Definition emitEntryTx (e : AuditEntry) : M unit :=
match audit s with
| AuditTx refuses =>
    match refuses e with
    | Some cause => tx_fail (PlainError cause)
    | None => fun d => Ok (tt, add_audit e d)
    end
| AuditWithoutTx =>
    tx_fail (PlainError "audit: emitter cannot write on the caller's transaction")
| NoAudit => mret tt
end.

Definition emitTx (actor actor_type : string) (event : EventType)
  (resource resource_id org : string) (payload : list (string * string)) : M unit :=
match audit s with
| NoAudit => mret tt
| _ => emitEntryTx
    {| ae_actor := actor; ae_actor_type := actor_type; ae_event := event;
       ae_resource := resource; ae_resource_id := resource_id; ae_org := org;
       ae_payload := payload |}
end.

(** ** The store (postgres_approvals.go) *)
Definition InsertApprovalRequest (r : ApprovalRequest) : M unit := fun d =>
match requests d !! ar_id r with
| Some _ => Err (PlainError "insert approval request")      (* PRIMARY KEY (id) *)
| None =>
    (* CHECK (quorum >= 1), and what an integer column holds *)
    if ((ar_quorum r <? 1) || (2 ^ 31 <=? ar_quorum r))%Z
    then Err (PlainError "insert approval request")
    else Ok (tt, set_requests <[ar_id r :=
      {| ar_id := ar_id r; ar_org := ar_org r; ar_resource := ar_resource r;
         ar_action := ar_action r; ar_subject := ar_subject r;
         ar_requested_by := ar_requested_by r; ar_quorum := ar_quorum r;
         ar_policy := ar_policy r; ar_state := ar_state r;
         ar_resume := ar_resume r; ar_expires_at := ar_expires_at r;
         ar_escalate_at := ar_escalate_at r; ar_decision_reason := "";
         ar_decided_at := None; ar_created_at := tx_now w;
         ar_updated_at := tx_now w |}]> d)
end.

§ WHAT IS REQUIRED: Repeat only the stretch of lines that begins at the line containing "ae_payload := payload" and ends at the last line above, both included.

§ RESULT FOR THIS EXERCISE:
       ae_payload := payload |}
end.

(** ** The store (postgres_approvals.go) *)
Definition InsertApprovalRequest (r : ApprovalRequest) : M unit := fun d =>
match requests d !! ar_id r with
| Some _ => Err (PlainError "insert approval request")      (* PRIMARY KEY (id) *)
| None =>
    (* CHECK (quorum >= 1), and what an integer column holds *)
    if ((ar_quorum r <? 1) || (2 ^ 31 <=? ar_quorum r))%Z
    then Err (PlainError "insert approval request")
    else Ok (tt, set_requests <[ar_id r :=
      {| ar_id := ar_id r; ar_org := ar_org r; ar_resource := ar_resource r;
         ar_action := ar_action r; ar_subject := ar_subject r;
         ar_requested_by := ar_requested_by r; ar_quorum := ar_quorum r;
         ar_policy := ar_policy r; ar_state := ar_state r;
         ar_resume := ar_resume r; ar_expires_at := ar_expires_at r;
         ar_escalate_at := ar_escalate_at r; ar_decision_reason := "";
         ar_decided_at := None; ar_created_at := tx_now w;
         ar_updated_at := tx_now w |}]> d)
end.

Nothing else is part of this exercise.